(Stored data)
Definition entry_eqb (a b : ManagerClass * nat) : bool :=
  ManagerClass_eqb (fst a) (fst b) && Nat.eqb (snd a) (snd b).

Definition construct_effect (c : ManagerClass) (p : nat) (_ : unit)
  (w : World) : World * Result Exn unit :=
  if ManagerClass_eqb c InstallationRemoveManager
     && Nat.eqb p demo_unbuildable
  then (w, Raise (c, p))
  else (w, Return tt).

Definition remove_effect (c : ManagerClass) (p : nat) (_ : unit) (w : World)
  : World * Result Exn bool :=
  if ManagerClass_eqb c MeltanoYmlRemoveManager && Nat.eqb p demo_locked
  then (w, Raise (c, p))
  else if existsb (entry_eqb (c, p)) (present w)
       then (mkWorld (filter (fun e => negb (entry_eqb (c, p) e)) (present w))
               (ticks w) (batch w),
             Return true)
       else (w, Return false).

(** A plugin present in all four places. *)
Definition installed (p : nat) : list (ManagerClass * nat) :=
  map (fun c => (c, p)) backend_order.

(** Callbacks that count how often they were called. *)
Definition tick {A} (_ : A) (w : World) : World * Result Exn unit :=
  (mkWorld (present w) (S (ticks w)) (batch w), Return tt).

(** A plugin callback that puts the files of the plugin back. *)
Definition reinstall (p : nat) (w : World) : World * Result Exn unit :=
  (mkWorld ((InstallationRemoveManager, p) :: present w) (ticks w) (batch w),
   Return tt).

(** A plugin callback that, when told of plugin [trigger], appends plugin
    [extra] to the batch list. *)
Definition append_on (trigger extra : nat) (p : nat) (w : World)
  : World * Result Exn unit :=
  if Nat.eqb p trigger
  then (mkWorld (present w) (ticks w) (batch w ++ [extra]), Return tt)
  else (w, Return tt).

(** A plugin callback that takes the last plugin off the batch list. *)
Definition drop_last (_ : nat) (w : World) : World * Result Exn unit :=
  (mkWorld (present w) (ticks w) (removelast (batch w)), Return tt).

(** A plugin callback that refuses one plugin. *)
Definition refuse_plugin (bad : nat) (p : nat) (w : World)
  : World * Result Exn unit :=
  if Nat.eqb p bad then (w, Raise (DbRemoveManager, p)) else (w, Return tt).

(** A manager callback that refuses the managers of one class. *)
Definition refuse_manager (bad : ManagerClass)
  (m : PluginLocationRemoveManager nat unit) (w : World)
  : World * Result Exn unit :=
  if ManagerClass_eqb (manager_class m) bad
  then (w, Raise (bad, plugin m))
  else (w, Return tt).

(** What the managers read and change: the entries, and the caller's batch
    list. *)
Definition view (w : World) : list (ManagerClass * nat) * list nat :=
  (present w, batch w).

(** The batch is the list object held in the world. *)
Definition batch_list : World -> list nat := batch.

(** The batch is a tuple. *)
Definition tuple (l : list nat) : World -> list nat := fun _ => l.

Definition run_plugins cbP cbM (fuel : nat) (plugins : World -> list nat)
  (w : World) :=
  remove_plugins construct_effect remove_effect tt cbP cbM fuel plugins w.

(** [remove_plugins(plugins)] on a tuple, both callbacks left at their
    default. *)
Definition run_default (l : list nat) (w : World) :=
  run_plugins noop noop (S (length l)) (tuple l) w.

Definition run_plugin (p : nat) (w : World) :=
  remove_plugin construct_effect remove_effect tt p w.

(** Plugins 1 and 3 are fully installed, plugin 2 has no installed files. *)
Definition w0 : World :=
  mkWorld
    (installed 1 ++
     [(DbRemoveManager, 2); (MeltanoYmlRemoveManager, 2);
      (LockedDefinitionRemoveManager, 2)] ++
     installed 3 ++ [(DbRemoveManager, demo_locked)])
    0 [].

(** The same project, with the caller's batch list holding [l]. *)
Definition with_batch (l : list nat) : World :=
  mkWorld (present w0) 0 l.

(** What a run left: its outcome, its trace, its world. *)
Definition outcome {A} (run : option (World * list (Event nat unit) * A))
  : option A :=
  option_map snd run.

Definition trace_of {A} (run : option (World * list (Event nat unit) * A))
  : list (Event nat unit) :=
  match run with
  | Some (_, tr, _) => tr
  | None => []
  end.

Definition world_of {A} (run : option (World * list (Event nat unit) * A))
  (w : World) : World :=
  match run with
  | Some (w', _, _) => w'
  | None => w
  end.

End Demo.

(** * Properties *)

(** ** The effect monad *)

Section EffFacts.

Variables W Ev E : Type.

Lemma bind_Return_inv A B (m : Eff.M W Ev E A) (k : A -> Eff.M W Ev E B)
  w w' tr b :
  Eff.bind m k w = (w', tr, Return b) ->
  exists w1 t1 a t2,
    m w = (w1, t1, Return a) /\ k a w1 = (w', t2, Return b) /\ tr = t1 ++ t2.
Proof.
  unfold Eff.bind. destruct (m w) as [[w1 t1] [a|e]]; [|discriminate].
  destruct (k a w1) as [[w2 t2] r] eqn:Hk. intros H. inversion H; subst.
  exists w1, t1, a, t2. auto.
Qed.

#### PROBLEM DESCRIPTION
Which lines of the data contain the word "Result"? Copy each one.

#### WRITTEN RESPONSE
  (w : World) : World * Result Exn unit :=
  : World * Result Exn bool :=
Definition tick {A} (_ : A) (w : World) : World * Result Exn unit :=
Definition reinstall (p : nat) (w : World) : World * Result Exn unit :=
  : World * Result Exn unit :=
Definition drop_last (_ : nat) (w : World) : World * Result Exn unit :=
  : World * Result Exn unit :=
  : World * Result Exn unit :=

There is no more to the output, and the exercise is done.